Your answer should consist solely of the lines from the first line of the data through the line with "rd m' (lo s + 8) = base s ->", each reproduced exactly.

Data for this task:
◇ ◇ ◇ ◇ ◇ ◇ ◇

(* ===== verification/TlsfOps.v ===== *)
(** * The two-level segregated fit list: cutting, joining, searching

    The physical steps on blocks in transit, then [find_free], [try_split] and
    [coalesce_and_free]. *)

From S2P Require Import Prelude.
From S2P Require Import Intrusive.
From S2P Require Import Config.
From S2P Require Import Tlsf.
From S2P Require Import TlsfClass.
From S2P Require Import TlsfInv.

(** ** Steps that only rewrite headers *)

(** A step that rewrites headers, and keeps the free blocks and their links,
    preserves the invariant if the headers describe the new blocks. *)
Lemma inv_rewrite s B m' B' :
  inv s B ->
  (forall b zb, B' !! b = Some (zb, TFree) <-> B !! b = Some (zb, TFree)) ->
  (forall b zb, B !! b = Some (zb, TFree) ->
     rd m' (b + 16) = rd (mem s) (b + 16) /\ rd m' (b + 24) = rd (mem s) (b + 24)) ->
  ptile (lo s) (hi s) B' ->
  (forall a z k, B' !! a = Some (z, k) -> rd m' (a + 0) = z) ->
  (forall a z k f, B' !! a = Some (z, k) -> tflags k = Some f -> rd m' (a + 4) = f) ->
  (forall a z k, B' !! a = Some (z, k) -> k <> THole -> rd m' (a + z + 8) = a) ->
  rd m' (lo s + 8) = base s ->
  (forall d, d = 0 \/ d = 4 -> rd m' (base s + d) = rd (mem s) (base s + d)) ->
  (forall d, d = 0 \/ d = 4 -> rd m' (hi s + d) = rd (mem s) (hi s + d)) ->
  inv (set_mem s m') B'.
Proof.
  intros HI Hfree Hlinks HT Hs Hf Hb H1 H2 H3. split; try done.
  - by destruct (i_geo _ _ HI).
  - unfold flags. cbn. rewrite H2 by auto. apply HI.
  - unfold flags, hi. cbn. fold (hi s). rewrite H3 by auto. apply HI.
  - intros i. eapply dlist_frame; [apply (i_free _ _ HI)| |].
    + intros x. unfold free_at. by setoid_rewrite Hfree.
    + intros x (zx & Hx & _). by apply (Hlinks x zx).
  - apply HI.
  - unfold bsize. cbn. rewrite H2 by auto. apply HI.
  - unfold bsize, hi. cbn. fold (hi s). rewrite H3 by auto. apply HI.
Qed.

(** Distinctness of a header cell from the cells of another place *)
Lemma place_cell s B a z k b d d' :
  inv s B -> B !! a = Some (z, k) -> hdr_place s B b -> 0 <= d < 32 -> 0 <= d' < 32 ->
  b <> a \/ d <> d' -> a + d <> b + d'.
Proof.
  intros HI Ha Hb Hd Hd' Hne. destruct (Z.eq_dec b a) as [->|Hba].
  - destruct Hne; [done|lia].
  - by apply (place_ne s B a z k b).
Qed.

(** The cell of a place is not one of the links of a free block. *)
Lemma place_link s B b d x zx e :
  inv s B -> hdr_place s B b -> B !! x = Some (zx, TFree) ->
  d = 0 \/ d = 4 \/ d = 8 -> e = 16 \/ e = 24 -> b + d <> x + e.
Proof.
  intros HI Hb Hx Hd He E. symmetry in E. revert E.
  apply (place_cell s B x zx TFree b); auto; lia.
Qed.

Lemma place_block s B a z k : B !! a = Some (z, k) -> hdr_place s B a.
Proof. intros Ha. left. eauto. Qed.

(** The data region starts with a block. *)
Lemma place_lo s B : inv s B -> hdr_place s B (lo s).
Proof.
  intros HI. destruct (pt_cover _ _ _ (i_til _ _ HI) (lo s)) as (b & zb & kb & Hb & Hr).
  { destruct (i_geo _ _ HI). unfold lo, hi in *. lia. }
  destruct (pt_range _ _ _ (i_til _ _ HI) _ _ _ Hb) as (? & _).
  left. assert (lo s = b) as -> by lia. eauto.
Qed.

Lemma base_lo s B a z k : inv s B -> B !! a = Some (z, k) -> base s + 32 <= a /\ a + 64 <= hi s.
Proof.
  intros HI Ha. destruct (tlsf_blk_range HI _ _ _ Ha) as (Hl & ? & _ & _ & Hh & _).
  unfold lo in Hl. change __block_align with 32 in Hl. lia.
Qed.

(** The back link behind a hole *)
Lemma inv_set_back s B a z :
  inv s B -> B !! a = Some (z, THole) ->
  inv (set_prev_phys s (a + z) a) B /\ prev_phys (set_prev_phys s (a + z) a) (a + z) = a /\
  quiet B s (set_prev_phys s (a + z) a).
Proof.
  intros HI Ha. pose proof (hdr_place_end s B a z THole HI Ha) as Hpl.
  destruct (base_lo s B a z THole HI Ha) as [Hl Hh].
  destruct (tlsf_blk_range HI _ _ _ Ha) as (_ & Hz & _ & _ & Hend & _).
  (* the written cell is the back link of that place only *)
  assert (Hother : forall b d, hdr_place s B b -> d = 0 \/ d = 4 \/ d = 8 -> b <> a + z \/ d <> 8 ->
    a + z + 8 <> b + d).
  { intros b d Hb Hd Hne. destruct Hpl as [(zn & kn & Hn)|[E|E]].
    - apply (place_cell s B (a + z) zn kn b); auto; lia.
    - unfold hi in *. change __block_align with 32 in *. lia.
    - destruct Hb as [(zb & kb & Hb)|[-> | ->]].
      + destruct (base_lo s B b zb kb HI Hb). lia.
      + unfold hi in *. change __block_align with 32 in *. lia.
      + lia. }
  split; [|split].
  - apply (inv_rewrite s B); try done.
    + intros b zb Hb. split; rewrite rd_wr_ne; try done; by apply (place_link s B _ 8 b zb); auto.
    + apply HI.
    + intros b zb kb Hb. rewrite rd_wr_ne; [by apply (i_size _ _ HI b zb kb)|].
      apply Hother; [by apply (place_block s _ _ _ _ Hb)|auto|lia].
    + intros b zb kb f Hb Hf. rewrite rd_wr_ne; [by apply (i_flags _ _ HI b zb kb)|].
      apply Hother; [by apply (place_block s _ _ _ _ Hb)|auto|lia].
    + intros b zb kb Hb Hk. rewrite rd_wr_ne; [by apply (i_back _ _ HI b zb kb)|].
      apply Hother; [by eapply hdr_place_end|auto|left]. intros E.
      assert (b = a) as -> by (by eapply (pt_end_inj (i_til _ _ HI))). congruence.
    + rewrite rd_wr_ne; [apply HI|]. unfold lo. change __block_align with 32. lia.
    + intros d Hd. apply rd_wr_ne. lia.
    + intros d Hd. apply rd_wr_ne, Hother; [by right; right|lia|lia].
  - apply rd_wr_eq.
  - split; try done. intros b zb kb c Hb Hk Hc. cbn. apply rd_wr_ne. intros <-.
    destruct Hpl as [(zn & kn & Hn)|[E|E]].
    + destruct (Z.eq_dec (a + z) b) as [E|Hne]; [lia|].
      destruct (tlsf_blk_range HI _ _ _ Hn) as (_ & ? & _).
      pose proof (pt_disj _ _ _ (i_til _ _ HI) _ _ _ _ _ _ Hn Hb Hne). lia.
    + lia.
    + destruct (tlsf_blk_range HI _ _ _ Hb) as (_ & _ & _ & _ & ? & _). lia.
Qed.

(** Joining two holes: only the first size is rewritten; the back link behind
    the joined hole is not yet right. *)
Lemma inv_join s B a z z' :
  inv s B -> B !! a = Some (z, THole) -> B !! (a + z) = Some (z', THole) ->
  let s' := set_bsize s a (u32 (bsize s a + bsize s (a + z))) in
  let B' := <[a := (z + z', THole)]> (delete (a + z) B) in
  inv s' B' /\ quiet B s s' /\ same_use B B'.
Proof.
  intros HI Ha Hb s' B'. destruct (tlsf_blk_range HI _ _ _ Ha) as (_ & Hz & _ & _ & _ & _ & Ha0 & _).
  destruct (tlsf_blk_range HI _ _ _ Hb) as (_ & Hz' & _ & _ & Hend & _).
  destruct (base_lo s B a z THole HI Ha) as [Hl Hh].
  assert (Hu : u32 (bsize s a + bsize s (a + z)) = z + z').
  { rewrite (i_size _ _ HI _ _ _ Ha), (i_size _ _ HI _ _ _ Hb). apply u32_small.
    destruct (i_geo _ _ HI) as [? ? Ht ? ?]. unfold hi in Hend. change __block_align with 32 in Hend. lia. }
  assert (Hlk : forall j zj kj, kj <> THole -> B' !! j = Some (zj, kj) <-> B !! j = Some (zj, kj)).
  { intros j zj kj Hk. subst B'. destruct (Z.eq_dec a j) as [<-|].
    { rewrite lookup_insert_eq, Ha. split; congruence. }
    rewrite lookup_insert_ne by done. destruct (Z.eq_dec (a + z) j) as [<-|].
    { rewrite lookup_delete_eq, Hb. split; congruence. }
    by rewrite lookup_delete_ne. }
  assert (Hcell : forall b d, hdr_place s B b -> 0 <= d < 32 -> b <> a \/ d <> 0 -> a + 0 <> b + d).
  { intros b d Hpl Hd Hne. apply (place_cell s B a z THole b); auto; lia. }
  split; [|split].
  - subst s'. unfold set_bsize. rewrite Hu. apply (inv_rewrite s B); try done.
    + intros b zb. by apply Hlk.
    + intros b zb Hbb. assert (b <> a) by congruence.
      pose proof (place_block s _ _ _ _ Hbb).
      split; (rewrite rd_wr_ne; [done|]); apply Hcell; auto; lia.
    + eapply ptile_join; [apply HI|done|done].
    + intros b zb kb Hbb. subst B'. destruct (Z.eq_dec a b) as [<-|Hne].
      { rewrite lookup_insert_eq in Hbb. simplify_eq. apply rd_wr_eq. }
      rewrite lookup_insert_ne in Hbb by done. apply lookup_delete_Some in Hbb as [_ Hbb].
      rewrite rd_wr_ne; [by apply (i_size _ _ HI b zb kb)|].
      apply Hcell; [by apply (place_block s _ _ _ _ Hbb)|lia|left; congruence].
    + intros b zb kb f Hbb Hf. assert (kb <> THole) by (by intros ->). apply Hlk in Hbb; [|done].
      rewrite rd_wr_ne; [by apply (i_flags _ _ HI b zb kb)|]. apply Hcell; [by apply (place_block s _ _ _ _ Hbb)|lia|lia].
    + intros b zb kb Hbb Hk. apply Hlk in Hbb; [|done].
      rewrite rd_wr_ne; [by apply (i_back _ _ HI b zb kb)|].
      apply Hcell; [by eapply hdr_place_end|lia|lia].
    + rewrite rd_wr_ne; [apply HI|]. apply Hcell; [by apply place_lo|lia|lia].
    + intros d Hd. apply rd_wr_ne. lia.
    + intros d Hd. apply rd_wr_ne, Hcell; [by right; right|lia|lia].
  - split; try done. intros b zb kb c Hbb Hk Hc. cbn. apply rd_wr_ne. intros <-.
    assert (Hba : b <> a) by (intros ->; rewrite Ha in Hbb; by simplify_eq).
    pose proof (pt_disj _ _ _ (i_til _ _ HI) _ _ _ _ _ _ Hbb Ha Hba). lia.
  - intros j zj kj Hk. symmetry. apply Hlk. by intros ->.
Qed.

(** Cutting a hole in two, as [try_split] rewrites the headers. *)
Definition cut (s : tlsf) (a n r : Z) : tlsf :=
  let s := set_bsize s a n in
  let s := set_bsize s (a + n) r in
  let s := set_prev_phys s (a + n) a in
  set_prev_phys s (a + n + r) (a + n).

Lemma inv_cut s B a z n :
  inv s B -> B !! a = Some (z, THole) -> 64 <= n -> 64 <= z - n -> (32 | n) ->
  let s' := cut s a n (z - n) in
  let B' := <[a := (n, THole)]> (<[a + n := (z - n, THole)]> B) in
  inv s' B' /\ quiet B s s' /\ same_use B B' /\
  prev_phys s' (a + n) = a /\ prev_phys s' (a + z) = a + n /\
  bsize s' (a + n) = z - n.
Proof.
  intros HI Ha Hn Hr Hdn s' B'. destruct (tlsf_blk_range HI _ _ _ Ha) as (_ & Hz & _ & _ & Hend & _ & Ha0 & _).
  destruct (base_lo s B a z THole HI Ha) as [Hl Hh].
  destruct (ptile_split (i_til _ _ HI) a z THole n THole THole Ha Hn Hr Hdn) as [HT Hnone].
  assert (Hlk : forall j zj kj, kj <> THole -> B' !! j = Some (zj, kj) <-> B !! j = Some (zj, kj)).
  { intros j zj kj Hk. subst B'. destruct (Z.eq_dec a j) as [<-|].
    { rewrite lookup_insert_eq, Ha. split; congruence. }
    rewrite lookup_insert_ne by done. destruct (Z.eq_dec (a + n) j) as [<-|].
    { rewrite lookup_insert_eq, Hnone. split; congruence. }
    by rewrite lookup_insert_ne. }
  assert (Em : mem s' = wr (wr (wr (wr (mem s) a n) (a + n) (z - n)) (a + n + 8) a) (a + z + 8) (a + n)).
  { subst s'. unfold cut, set_bsize, set_prev_phys. cbn. rewrite !Z.add_0_r.
    by replace (a + n + (z - n)) with (a + z) by lia. }
  (* a cell outside the hole, other than the back link behind it, is kept *)
  assert (Hkeep : forall c, (c < a \/ a + z <= c) -> c <> a + z + 8 -> rd (mem s') c = rd (mem s) c).
  { intros c Hc Hc8. rewrite Em, !rd_wr_ne by lia. done. }
  assert (Hrd : rd (mem s') (a + 0) = n /\ rd (mem s') (a + n + 0) = z - n /\
    rd (mem s') (a + n + 8) = a /\ rd (mem s') (a + z + 8) = a + n).
  { rewrite Em, !Z.add_0_r. split_and!; repeat first [rewrite rd_wr_eq; done|rewrite rd_wr_ne by lia]. }
  destruct Hrd as (R1 & R2 & R3 & R4).
  assert (Hplace : forall b zb kb d, B !! b = Some (zb, kb) -> b <> a -> 0 <= d < 32 ->
    b <> a + z \/ d <> 8 -> rd (mem s') (b + d) = rd (mem s) (b + d)).
  { intros b zb kb d Hb Hne Hd H8. destruct (tlsf_blk_range HI _ _ _ Hb) as (_ & ? & _).
    pose proof (pt_disj _ _ _ (i_til _ _ HI) _ _ _ _ _ _ Hb Ha Hne). apply Hkeep; [lia|].
    intros E. destruct (pt_next (i_til _ _ HI) a z THole Ha) as [Ehi|(zn & kn & Hzn)].
    - destruct (tlsf_blk_range HI _ _ _ Hb) as (_ & _ & _ & _ & ? & _). lia.
    - destruct (Z.eq_dec b (a + z)) as [->|Hbn]; [lia|].
      revert E. apply (cell_ne HI _ _ _ _ _ _ d 8 Hb Hzn); lia. }
  split_and!; try done.
  - assert (HI' : inv (set_mem s (mem s')) B'); [|by destruct s].
    apply (inv_rewrite s B); try done.
    + intros b zb. by apply Hlk.
    + intros b zb Hb. assert (b <> a) by congruence. split; by apply (Hplace b zb TFree); auto; lia.
    + intros b zb kb Hb. subst B'. destruct (Z.eq_dec a b) as [<-|Hne].
      { rewrite lookup_insert_eq in Hb. by simplify_eq. }
      rewrite lookup_insert_ne in Hb by done. destruct (Z.eq_dec (a + n) b) as [<-|Hne2].
      { rewrite lookup_insert_eq in Hb. by simplify_eq. }
      rewrite lookup_insert_ne in Hb by done.
      rewrite (Hplace b zb kb) by (done || lia || auto). by apply (i_size _ _ HI b zb kb).
    + intros b zb kb f Hb Hf. assert (kb <> THole) by (by intros ->). apply Hlk in Hb; [|done].
      rewrite (Hplace b zb kb) by (done || lia || congruence). by apply (i_flags _ _ HI b zb kb).
    + intros b zb kb Hb Hk. apply Hlk in Hb; [|done].
      assert (Hba : b <> a) by congruence.
      assert (Hbe : b + zb <> a + z).
      { intros E. by apply Hba, (pt_end_inj (i_til _ _ HI) _ _ _ _ _ _ Hb Ha). }
      destruct (tlsf_blk_range HI _ _ _ Hb) as (_ & Hzb & _).
      rewrite <- (i_back _ _ HI b zb kb Hb Hk) at 2. unfold prev_phys.
      destruct (pt_disj _ _ _ (i_til _ _ HI) _ _ _ _ _ _ Hb Ha Hba) as [Hd|Hd].
      * destruct (Z.eq_dec (b + zb) a) as [E|E].
        -- rewrite E, Em, !rd_wr_ne by lia. done.
        -- destruct (pt_next (i_til _ _ HI) b zb kb Hb) as [E'|(zn & kn & Hzn)]; [lia|].
           by apply (Hplace (b + zb) zn kn); [|done|lia|left].
      * apply Hkeep; lia.
    + destruct (Z.eq_dec a (lo s)) as [E|Hne].
      * rewrite <- E, Em, !rd_wr_ne, E by lia. apply HI.
      * destruct (pt_prev (i_til _ _ HI) a z THole Ha) as [|(b & zb & kb & Hb & E)]; [done|].
        destruct (tlsf_blk_range HI _ _ _ Hb) as (? & ? & _). rewrite Hkeep; [apply HI|lia|lia].
    + intros d Hd. apply Hkeep; lia.
    + intros d Hd. apply Hkeep; [lia|].
      destruct (pt_next (i_til _ _ HI) a z THole Ha) as [E|(zn & kn & Hzn)]; [lia|].
      destruct (tlsf_blk_range HI _ _ _ Hzn) as (_ & ? & _ & _ & ? & _). lia.
  - split; try done. intros b zb kb c Hb Hk Hc.
    assert (Hba : b <> a) by (intros ->; rewrite Ha in Hb; by simplify_eq).
    pose proof (pt_disj _ _ _ (i_til _ _ HI) _ _ _ _ _ _ Hb Ha Hba).
    apply Hkeep; [lia|]. intros ->. destruct (pt_next (i_til _ _ HI) a z THole Ha) as [E|(zn & kn & Hzn)].
    + destruct (tlsf_blk_range HI _ _ _ Hb) as (_ & _ & _ & _ & ? & _). lia.
    + destruct (Z.eq_dec b (a + z)) as [E|Hbn]; [lia|].
      destruct (tlsf_blk_range HI _ _ _ Hzn) as (_ & ? & _).
      pose proof (pt_disj _ _ _ (i_til _ _ HI) _ _ _ _ _ _ Hb Hzn Hbn). lia.
  - intros j zj kj Hk. symmetry. apply Hlk. by intros ->.
Qed.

◇ ◇ ◇ ◇ ◇ ◇ ◇

Worked solution:
(* ===== verification/TlsfOps.v ===== *)
(** * The two-level segregated fit list: cutting, joining, searching

    The physical steps on blocks in transit, then [find_free], [try_split] and
    [coalesce_and_free]. *)

From S2P Require Import Prelude.
From S2P Require Import Intrusive.
From S2P Require Import Config.
From S2P Require Import Tlsf.
From S2P Require Import TlsfClass.
From S2P Require Import TlsfInv.

(** ** Steps that only rewrite headers *)

(** A step that rewrites headers, and keeps the free blocks and their links,
    preserves the invariant if the headers describe the new blocks. *)
Lemma inv_rewrite s B m' B' :
  inv s B ->
  (forall b zb, B' !! b = Some (zb, TFree) <-> B !! b = Some (zb, TFree)) ->
  (forall b zb, B !! b = Some (zb, TFree) ->
     rd m' (b + 16) = rd (mem s) (b + 16) /\ rd m' (b + 24) = rd (mem s) (b + 24)) ->
  ptile (lo s) (hi s) B' ->
  (forall a z k, B' !! a = Some (z, k) -> rd m' (a + 0) = z) ->
  (forall a z k f, B' !! a = Some (z, k) -> tflags k = Some f -> rd m' (a + 4) = f) ->
  (forall a z k, B' !! a = Some (z, k) -> k <> THole -> rd m' (a + z + 8) = a) ->
  rd m' (lo s + 8) = base s ->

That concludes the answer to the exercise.